Overview: Both ends of the tension spring can be fixed to other components. When these components are separated, the tension spring connects all the components together again. The tension spring can absorb and store energy, and it can also resist tension. The tightness of contact between adjacent coils is determined by the initial tension. The initial tension of the spring can be controlled to meet specific application requirements. The coils of the tension spring are close together to oppose the tension. In the unloaded state, these coils are usually close together, and the constriction of the tension spring includes hooks, holes or other geometrically shaped interfaces in order to be fixed to the connected components. They often provide resilience to components (stretched in the activated position).
Application: The application of tension spring includes thousands of other applications such as the inner and outer sides of motor vehicles, garage door devices, vise-clamps, vaporizers, trampolines, scrubbers, agricultural machinery, toys, etc. There are many types of extension springs, from small medical and health equipment to mechanical brake springs in the field.

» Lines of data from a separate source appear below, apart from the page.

(* ===== verification/AuthUseCase.v ===== *)
(** [internal/usecase/auth_usecase.go]: login, refresh, logout and password
    reset, as programs over the shared world. The cache holds three families of
    keys: refresh sessions, reset tokens and the per-user password version. *)

From stdpp Require Import base gmap strings list fin_maps relations.
From Stdlib Require Import ZArith Lia String.
From S2P Require Import Prelude Prog GoStrings Expiring Json Cache Blacklist Jwt User World UserUseCase.

Record LoginRequest : Type := MkLogin { lEmail : string; lPassword : string }.
Record LoginResponse : Type := MkTokens { AccessToken : string; RefreshToken : string; ExpiresIn : Z }.
Record RefreshRequest : Type := MkRefresh { rRefreshToken : string }.
Record ForgotPasswordRequest : Type := MkForgot { fEmail : string }.
Record ResetPasswordRequest : Type := MkReset { sToken : string; sPassword : string }.

Definition refreshKeyPrefix : string := "auth:refresh:".
Definition resetKeyPrefix : string := "auth:reset:".
Definition versionKeyPrefix : string := "auth:ver:".
Definition resetTTL : Z := 15 * Minute.
Definition versionTTL : Z := 90 * 24 * Hour.

(** The value stored for each active refresh session. *)
Record refreshSession : Type := MkSession { sSubject : string; sVersion : Z }.

#[export] Instance json_session : Json refreshSession := {|
  marshal s := Ok (JObj [("sub", JStr (sSubject s)); ("ver", JNum (sVersion s))]);
  unmarshal j :=
    match j with
    | JNull => Ok (MkSession "" 0)
    | JObj l =>
        match field_or "" "sub" l with
        | Err e => Err e
        | Ok sub => match field_or 0 "ver" l with
                    | Err e => Err e
                    | Ok ver => Ok (MkSession sub ver)
                    end
        end
    | _ => type_error
    end
|}.

Lemma session_roundtrip s j :
  in_int64 (sVersion s) -> marshal s = Ok j -> unmarshal j = Ok s.
Proof.
  intros Hv [= <-]. destruct s as [sub ver]. simpl. unfold field_or.
  cbn [field String.eqb Ascii.eqb Bool.eqb]. pose proof (json_int_roundtrip ver Hv) as Hr.
  unfold unmarshal in *. simpl in *. by rewrite Hr.
Qed.

(** The configuration of the use case; the blacklist, when there is one, is in
    the world. *)
Record authUseCase : Type := MkAuth { jwtCfg : Config; refreshCfg : Config; bcryptCost : Z }.

Definition NewAuthUseCase (jwtCfg : Config) (refreshExpiry bcryptCost : Z) : authUseCase :=
  let bcryptCost := if bcryptCost <? 10 then DefaultCost else bcryptCost in
  let refreshCfg := {| Secret := Secret jwtCfg; Issuer := Issuer jwtCfg;
                       Audience := Audience jwtCfg; Expiry := refreshExpiry |} in
  MkAuth jwtCfg refreshCfg bcryptCost.

(** A refresh configuration made by [NewAuthUseCase]. *)
Definition wf_auth (a : authUseCase) : Prop :=
  Secret (refreshCfg a) = Secret (jwtCfg a) /\ Issuer (refreshCfg a) = Issuer (jwtCfg a) /\
  Audience (refreshCfg a) = Audience (jwtCfg a).

Section AuthUseCase.
Context {jwt : JwtLib} {bcrypt : BcryptLib} {uuid : UuidLib} {C B U G : Type}.
Context `{!Cacher C, !Blacklist B, !UserRepository U}.
(* the sixteen bytes of the n-th read from crypto/rand *)
Context (random : nat -> string).
Context (a : authUseCase).
Notation W := (World C B U G).

Definition auth_Sign (subject : string) (roles : list string) (ty : string) (cfg : Config)
  : prog W (result (string * string)) :=
  let! now := time_Now in
  let! n := draw in
  Ret (Sign now (random n) subject roles ty cfg).

Definition auth_Verify (tok : string) (cfg : Config) : prog W (result Claims) :=
  let! now := time_Now in Ret (Verify now tok cfg).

Configuration: The stock extension springs of Lisbrunn Springs have large-diameter pull rings (mechanical or cross-center) at any position. The size of the opening of the pull ring is approximately one spring wire diameter, and the direction of rotation can be freely selected. The stock extension springs of Lisbo Ling Spring are available in imperial and metric systems. If you specify the direction of the helix, you can make a customized extension spring according to the specifications. In order to meet the application requirements of tension springs, you can specify various pull loops and hooks. The close contact of adjacent coils produces initial tension, which helps control load and stiffness.